Anyone here into cognac and want to recommend an affordable bottle? I guess I would define affordable as under $75.


----------



## oldmantex (Jun 16, 2016)

Courvoisier VSOP is pretty nice. Not a huge cognac guy, but I really enjoyed it.


----------



## Vallac (Jul 16, 2016)

I like Hennessy, you can get a bottle of VSOP (700mL) for about $80 here ... I'm assuming it would be much cheaper over in the US


----------



## SoCal Gunner (Apr 7, 2016)

Remy Martin 1738 for $50 - Game Over


----------



## Tabloid Snapper (May 31, 2016)

The price is not what controlsyour personal good or bad. Liking or disliking. It is what TASTE GOOD TOO YOU that is important.


----------



## Navistar (May 24, 2016)

Tabloid Snapper said:


> The price is not what controlsyour personal good or bad. Liking or disliking. It is what TASTE GOOD TOO YOU that is important.


Got to start somewhere.


----------



## ThatOneDog (Jun 24, 2013)

Hennessy Privilege is a good little bottle with a lot of flavor. Should be affordable and available pretty much anywhere.
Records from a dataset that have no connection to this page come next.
(** X19. No null without cause.  Under any interleaving, when a [front]
    returns [nullptr], no element is pending at the moment of its acquire
    load of the write index, which is its last step: every insertion that
    has returned by then has been matched by a [pop]. *)
Theorem null_only_when_empty A capacity0 schedule c rs a c' seen :
  reaches A capacity0 schedule c rs ->
  step a c = Some (c', RetFront None seen) ->
  pending rs = [] /\ seen = None
  /\ _slots (object c') = _slots (object c)
  /\ _writeIndex (object c') = _writeIndex (object c)
  /\ _readIndex (object c') = _readIndex (object c).
Proof.
  intros Hreach Hstep.
  pose proof (reaches_pops_le _ _ _ _ _ Hreach) as Hle.
  apply reaches_inv in Hreach.
  destruct Hreach as (Hwf & Hlen & _ & Hc & _).
  wf_facts Hwf.
  assert (Hnil : length (pending rs) = 0%nat -> pending rs = [])
    by (destruct (pending rs); [reflexivity | discriminate]).
  rewrite pending_length in Hnil.
  destruct c as [q pp cp]. cbn [object producer consumer] in *.
  unfold step in Hstep.
  destruct a, pp, cp; simpl in Hstep; try discriminate;
    run_op Hstep;
    repeat match type of Hstep with
           | context [?x =? ?y] => destruct (Z.eqb_spec x y)
           end;
    try match type of Hstep with
        | context [if ?t then _ else _] => destruct t
        end;
    try discriminate;
    injection Hstep as <- <-; simpl in Hc; subst;
    (split; [apply Hnil; ring_arith | repeat split]).
Qed.

(** * The program of [src/main/spscqueue.cpp] *)

(** ** Single transitions of the queue *)

Lemma step_call_emplace c v :
  producer c = PIdle ->
  exists c',
    step (call_emplace v) c = Some (c', Running)
    /\ producer c'
       = PEmplaceWait (_writeIndex (object c))
           (if wrap (_writeIndex (object c) + 1) =? _capacity (object c)
            then 0 else wrap (_writeIndex (object c) + 1)) v
    /\ consumer c' = consumer c
    /\ _readIndexCache (object c') = _readIndexCache (object c).
Proof.
  intros Hp. destruct c as [q pp cp]. simpl in Hp. subst pp.
  eexists. split; [reflexivity|]. repeat split.
Qed.

Lemma step_emplace_construct c w n v :
  producer c = PEmplaceWait w n v ->
  n <> _readIndexCache (object c) ->
  exists c',
    step run_producer c = Some (c', Running)
    /\ producer c' = PPublish n v false
    /\ consumer c' = consumer c
    /\ _readIndexCache (object c') = _readIndexCache (object c).
Proof.
  intros Hp Hne. destruct c as [q pp cp]. simpl in Hp, Hne. subst pp.
  apply Z.eqb_neq in Hne.
  unfold step. cbn [producer producer_step object consumer].
  cbv [bind read]. rewrite Hne.
  eexists. split; [reflexivity|]. repeat split.
Qed.

Lemma step_emplace_publish c n v :
  producer c = PPublish n v false ->
  exists c',
    step run_producer c = Some (c', RetEmplace v)
    /\ producer c' = PIdle
    /\ consumer c' = consumer c
    /\ _readIndexCache (object c') = _readIndexCache (object c).
Proof.
  intros Hp. destruct c as [q pp cp]. simpl in Hp. subst pp.
  eexists. split; [reflexivity|]. repeat split.
Qed.

Lemma step_call_front c :
  consumer c = CIdle ->
  exists c' r,
    step call_front c = Some (c', r)
    /\ producer c' = producer c
    /\ _readIndexCache (object c') = _readIndexCache (object c)
    /\ ((r = Running /\ exists x, consumer c' = CReload x)
        \/ (exists p seen, r = RetFront (Some p) seen /\ consumer c' = CHold p)).
Proof.
  intros Hc. destruct c as [q pp cp]. simpl in Hc. subst cp.
  unfold step. cbn [consumer consumer_step object producer].
  cbv [front_begin bind load read ret deref atomic_value].
  destruct (_readIndex q =? _writeIndexCache q).
  - eexists _, _. split; [reflexivity|]. split; [reflexivity|]. split; [reflexivity|].
    left. split; [reflexivity|]. eexists. reflexivity.
  - eexists _, _. split; [reflexivity|]. split; [reflexivity|]. split; [reflexivity|].
    right. eexists _, _. split; reflexivity.
Qed.

Lemma step_front_reload c x :
  consumer c = CReload x ->
  exists c' r,
    step run_consumer c = Some (c', r)
    /\ producer c' = producer c
    /\ _readIndexCache (object c') = _readIndexCache (object c)
    /\ ((r = RetFront None None /\ consumer c' = CIdle)
        \/ (exists p seen, r = RetFront (Some p) seen /\ consumer c' = CHold p)).
Proof.
  intros Hc. destruct c as [q pp cp]. simpl in Hc. subst cp.
  unfold step. cbn [consumer consumer_step object producer].
  cbv [bind load read write ret deref atomic_value].
  cbn [_writeIndexCache with_writeIndexCache].
  destruct (_writeIndex q =? x).
  - eexists _, _. split; [reflexivity|]. split; [reflexivity|]. split; [reflexivity|].
    left. split; reflexivity.
  - eexists _, _. split; [reflexivity|]. split; [reflexivity|]. split; [reflexivity|].
    right. eexists _, _. split; reflexivity.
Qed.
I find them at my local RiteAid.


----------



## Navistar (May 24, 2016)

Thanks. Waiting for the cooler weather before getting into this stuff. My drinking habits change with the seasons . 😎


----------



## Tabloid Snapper (May 31, 2016)

I never ever drank any Cognac that was bad.


----------



## JDom58 (Jul 27, 2015)

I'm partial to the Spanish Cognacs (although technically they can't call them cognacs) due to their excellent taste, smoothness and lower costs (Most under $60)
1- Gran Duque de Alba Solera Gran Reserva
2- Cardenal Mendoza
3- Carlos l Solera Gran Reserva XO
4- Lepanto Solera Gran Reserva


----------



## Ivan Lipko (Aug 24, 2016)

I would second a Corvoisier VSOP. I don't really drink anything but wine as too much alcohol inhibits my taste buds, but a friend of mine does and always raving about this company. Also, Hine makes some decent stuff (Cigar Reserve), but that's slightly more expensive.


----------



## Hermit (Aug 5, 2008)

Just once I'd like to taste the 80 year old stuff.


----------